**Stored data entries**
::::::::
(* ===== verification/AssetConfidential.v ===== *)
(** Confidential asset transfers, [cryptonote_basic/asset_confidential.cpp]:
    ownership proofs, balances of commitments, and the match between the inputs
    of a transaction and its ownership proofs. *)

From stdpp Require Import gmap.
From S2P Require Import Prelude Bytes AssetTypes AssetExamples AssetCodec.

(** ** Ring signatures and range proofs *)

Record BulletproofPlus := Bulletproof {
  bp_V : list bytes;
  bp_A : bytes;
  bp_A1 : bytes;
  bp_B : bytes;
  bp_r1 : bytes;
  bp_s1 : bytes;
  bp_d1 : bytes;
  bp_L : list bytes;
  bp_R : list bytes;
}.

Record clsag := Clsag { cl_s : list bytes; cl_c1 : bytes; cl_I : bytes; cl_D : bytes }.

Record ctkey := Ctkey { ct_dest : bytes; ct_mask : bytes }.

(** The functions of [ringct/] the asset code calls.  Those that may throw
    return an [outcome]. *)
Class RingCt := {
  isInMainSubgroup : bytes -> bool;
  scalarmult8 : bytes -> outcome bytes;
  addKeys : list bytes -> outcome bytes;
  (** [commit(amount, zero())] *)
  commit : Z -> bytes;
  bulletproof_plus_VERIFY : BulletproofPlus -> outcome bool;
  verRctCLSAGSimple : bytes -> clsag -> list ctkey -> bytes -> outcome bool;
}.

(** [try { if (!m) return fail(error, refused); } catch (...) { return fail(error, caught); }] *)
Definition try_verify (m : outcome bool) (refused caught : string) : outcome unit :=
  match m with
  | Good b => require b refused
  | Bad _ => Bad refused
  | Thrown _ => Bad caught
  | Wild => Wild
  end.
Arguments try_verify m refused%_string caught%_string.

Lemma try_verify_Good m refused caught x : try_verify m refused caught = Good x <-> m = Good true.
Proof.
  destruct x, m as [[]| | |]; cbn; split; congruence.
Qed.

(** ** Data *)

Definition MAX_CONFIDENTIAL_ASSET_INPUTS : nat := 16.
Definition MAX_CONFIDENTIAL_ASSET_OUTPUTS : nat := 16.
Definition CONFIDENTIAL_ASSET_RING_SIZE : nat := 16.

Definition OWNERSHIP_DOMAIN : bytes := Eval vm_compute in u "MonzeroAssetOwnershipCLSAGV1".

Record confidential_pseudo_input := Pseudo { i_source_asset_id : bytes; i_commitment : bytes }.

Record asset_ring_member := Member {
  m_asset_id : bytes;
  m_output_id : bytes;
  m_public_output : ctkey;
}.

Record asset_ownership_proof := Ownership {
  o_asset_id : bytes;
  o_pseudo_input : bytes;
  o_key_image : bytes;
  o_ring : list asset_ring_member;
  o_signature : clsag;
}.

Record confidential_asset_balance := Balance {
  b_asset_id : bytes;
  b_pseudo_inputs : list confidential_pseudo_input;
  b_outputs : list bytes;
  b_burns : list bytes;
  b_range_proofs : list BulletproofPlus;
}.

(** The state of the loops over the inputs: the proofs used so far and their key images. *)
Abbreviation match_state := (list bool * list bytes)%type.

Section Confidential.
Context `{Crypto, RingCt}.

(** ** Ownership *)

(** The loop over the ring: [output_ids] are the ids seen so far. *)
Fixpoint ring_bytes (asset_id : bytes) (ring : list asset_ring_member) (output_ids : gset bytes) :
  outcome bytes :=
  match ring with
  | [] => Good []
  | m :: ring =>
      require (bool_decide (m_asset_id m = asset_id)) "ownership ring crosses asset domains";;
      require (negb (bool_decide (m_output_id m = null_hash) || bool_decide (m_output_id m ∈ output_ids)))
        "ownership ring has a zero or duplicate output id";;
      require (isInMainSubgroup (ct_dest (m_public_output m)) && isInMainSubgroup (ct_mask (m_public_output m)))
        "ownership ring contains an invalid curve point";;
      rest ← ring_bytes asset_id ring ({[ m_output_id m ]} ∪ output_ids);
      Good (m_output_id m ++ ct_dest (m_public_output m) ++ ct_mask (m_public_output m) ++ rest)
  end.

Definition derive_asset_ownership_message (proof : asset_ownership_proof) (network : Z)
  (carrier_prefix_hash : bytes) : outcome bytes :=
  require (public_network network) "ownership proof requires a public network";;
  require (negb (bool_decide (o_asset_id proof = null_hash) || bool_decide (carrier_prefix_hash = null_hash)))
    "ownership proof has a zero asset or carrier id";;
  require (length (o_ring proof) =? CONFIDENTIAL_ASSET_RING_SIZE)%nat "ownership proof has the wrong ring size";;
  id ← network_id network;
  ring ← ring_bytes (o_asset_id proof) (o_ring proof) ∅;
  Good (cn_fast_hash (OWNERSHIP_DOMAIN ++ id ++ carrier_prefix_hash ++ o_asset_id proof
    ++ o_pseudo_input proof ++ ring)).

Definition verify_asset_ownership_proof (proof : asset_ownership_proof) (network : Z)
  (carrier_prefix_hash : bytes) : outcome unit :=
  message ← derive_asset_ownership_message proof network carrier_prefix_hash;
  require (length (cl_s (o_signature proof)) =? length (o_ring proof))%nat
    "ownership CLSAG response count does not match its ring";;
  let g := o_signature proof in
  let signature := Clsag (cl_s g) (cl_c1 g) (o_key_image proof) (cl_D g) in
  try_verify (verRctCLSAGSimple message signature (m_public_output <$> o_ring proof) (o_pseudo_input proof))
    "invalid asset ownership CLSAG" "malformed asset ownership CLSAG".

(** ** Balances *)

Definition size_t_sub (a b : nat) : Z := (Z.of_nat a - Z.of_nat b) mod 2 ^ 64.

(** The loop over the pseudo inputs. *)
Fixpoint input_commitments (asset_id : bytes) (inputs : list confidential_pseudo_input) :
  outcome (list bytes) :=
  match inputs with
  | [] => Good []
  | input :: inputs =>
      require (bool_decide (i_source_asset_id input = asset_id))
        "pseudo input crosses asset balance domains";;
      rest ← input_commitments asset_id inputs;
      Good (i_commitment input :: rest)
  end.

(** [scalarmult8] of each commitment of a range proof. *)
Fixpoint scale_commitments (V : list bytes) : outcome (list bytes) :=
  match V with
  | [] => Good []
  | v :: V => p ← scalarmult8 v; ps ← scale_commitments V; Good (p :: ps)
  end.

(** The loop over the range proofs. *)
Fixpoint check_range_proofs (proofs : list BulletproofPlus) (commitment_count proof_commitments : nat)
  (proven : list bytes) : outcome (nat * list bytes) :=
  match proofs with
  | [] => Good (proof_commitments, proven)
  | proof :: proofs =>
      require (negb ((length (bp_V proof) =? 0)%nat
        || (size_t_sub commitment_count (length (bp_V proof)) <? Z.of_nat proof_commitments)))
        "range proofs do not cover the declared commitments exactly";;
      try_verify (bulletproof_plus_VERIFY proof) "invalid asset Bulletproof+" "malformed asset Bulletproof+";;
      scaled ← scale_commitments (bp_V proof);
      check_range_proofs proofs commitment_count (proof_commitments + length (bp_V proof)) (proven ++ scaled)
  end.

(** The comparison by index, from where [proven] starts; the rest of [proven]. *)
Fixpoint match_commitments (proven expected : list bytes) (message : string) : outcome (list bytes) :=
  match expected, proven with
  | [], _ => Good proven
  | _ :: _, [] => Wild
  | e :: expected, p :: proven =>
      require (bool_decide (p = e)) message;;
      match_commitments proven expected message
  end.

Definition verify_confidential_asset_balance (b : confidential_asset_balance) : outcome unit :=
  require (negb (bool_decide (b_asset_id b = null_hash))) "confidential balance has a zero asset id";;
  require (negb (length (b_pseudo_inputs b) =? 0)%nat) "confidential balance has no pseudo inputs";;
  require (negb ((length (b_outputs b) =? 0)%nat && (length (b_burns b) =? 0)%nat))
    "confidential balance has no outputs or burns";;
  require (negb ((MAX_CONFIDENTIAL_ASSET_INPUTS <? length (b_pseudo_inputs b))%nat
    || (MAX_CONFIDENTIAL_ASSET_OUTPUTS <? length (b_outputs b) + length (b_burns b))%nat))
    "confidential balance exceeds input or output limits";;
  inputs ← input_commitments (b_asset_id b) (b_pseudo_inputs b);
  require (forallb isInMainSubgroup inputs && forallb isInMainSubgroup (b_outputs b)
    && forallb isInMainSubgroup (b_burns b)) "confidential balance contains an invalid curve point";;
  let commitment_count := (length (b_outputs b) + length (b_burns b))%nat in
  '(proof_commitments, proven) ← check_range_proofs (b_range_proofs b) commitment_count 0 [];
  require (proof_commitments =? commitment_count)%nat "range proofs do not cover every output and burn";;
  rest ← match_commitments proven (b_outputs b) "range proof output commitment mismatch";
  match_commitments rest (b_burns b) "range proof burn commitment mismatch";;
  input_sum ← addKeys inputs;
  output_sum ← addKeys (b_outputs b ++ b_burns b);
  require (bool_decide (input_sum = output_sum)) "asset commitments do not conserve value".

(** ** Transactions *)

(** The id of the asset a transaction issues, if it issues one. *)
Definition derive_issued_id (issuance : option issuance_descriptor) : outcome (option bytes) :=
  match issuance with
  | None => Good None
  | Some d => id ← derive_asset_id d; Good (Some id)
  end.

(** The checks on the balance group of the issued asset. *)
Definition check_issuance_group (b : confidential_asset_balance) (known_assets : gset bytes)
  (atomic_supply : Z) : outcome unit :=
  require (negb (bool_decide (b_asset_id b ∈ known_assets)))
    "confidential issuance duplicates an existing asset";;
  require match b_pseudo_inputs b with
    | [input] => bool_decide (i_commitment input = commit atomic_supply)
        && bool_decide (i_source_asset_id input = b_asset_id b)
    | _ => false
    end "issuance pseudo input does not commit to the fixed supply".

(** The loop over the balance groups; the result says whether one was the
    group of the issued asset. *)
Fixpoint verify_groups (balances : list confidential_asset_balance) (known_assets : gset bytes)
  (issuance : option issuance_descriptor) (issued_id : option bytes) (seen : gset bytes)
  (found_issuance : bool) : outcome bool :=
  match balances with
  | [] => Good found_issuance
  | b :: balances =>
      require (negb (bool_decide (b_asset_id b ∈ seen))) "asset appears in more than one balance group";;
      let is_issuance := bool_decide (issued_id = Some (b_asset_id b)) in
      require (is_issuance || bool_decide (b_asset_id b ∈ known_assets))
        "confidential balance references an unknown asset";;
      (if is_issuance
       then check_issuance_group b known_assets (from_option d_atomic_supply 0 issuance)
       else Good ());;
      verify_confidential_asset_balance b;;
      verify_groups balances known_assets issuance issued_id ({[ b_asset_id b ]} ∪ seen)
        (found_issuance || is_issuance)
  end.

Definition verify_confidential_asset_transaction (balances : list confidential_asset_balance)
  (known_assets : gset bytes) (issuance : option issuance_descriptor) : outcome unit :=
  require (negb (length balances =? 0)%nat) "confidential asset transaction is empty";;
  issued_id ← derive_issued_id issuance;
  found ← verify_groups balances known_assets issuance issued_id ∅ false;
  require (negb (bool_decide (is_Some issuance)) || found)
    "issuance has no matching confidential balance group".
::::::::
**Aim of the exercise**
Your answer must be the lines from the first line of the records through the line containing "Thrown _ => Bad caught", copied exactly.

**Answer section**
(* ===== verification/AssetConfidential.v ===== *)
(** Confidential asset transfers, [cryptonote_basic/asset_confidential.cpp]:
    ownership proofs, balances of commitments, and the match between the inputs
    of a transaction and its ownership proofs. *)

From stdpp Require Import gmap.
From S2P Require Import Prelude Bytes AssetTypes AssetExamples AssetCodec.

(** ** Ring signatures and range proofs *)

Record BulletproofPlus := Bulletproof {
  bp_V : list bytes;
  bp_A : bytes;
  bp_A1 : bytes;
  bp_B : bytes;
  bp_r1 : bytes;
  bp_s1 : bytes;
  bp_d1 : bytes;
  bp_L : list bytes;
  bp_R : list bytes;
}.

Record clsag := Clsag { cl_s : list bytes; cl_c1 : bytes; cl_I : bytes; cl_D : bytes }.

Record ctkey := Ctkey { ct_dest : bytes; ct_mask : bytes }.

(** The functions of [ringct/] the asset code calls.  Those that may throw
    return an [outcome]. *)
Class RingCt := {
  isInMainSubgroup : bytes -> bool;
  scalarmult8 : bytes -> outcome bytes;
  addKeys : list bytes -> outcome bytes;
  (** [commit(amount, zero())] *)
  commit : Z -> bytes;
  bulletproof_plus_VERIFY : BulletproofPlus -> outcome bool;
  verRctCLSAGSimple : bytes -> clsag -> list ctkey -> bytes -> outcome bool;
}.

(** [try { if (!m) return fail(error, refused); } catch (...) { return fail(error, caught); }] *)
Definition try_verify (m : outcome bool) (refused caught : string) : outcome unit :=
  match m with
  | Good b => require b refused
  | Bad _ => Bad refused
  | Thrown _ => Bad caught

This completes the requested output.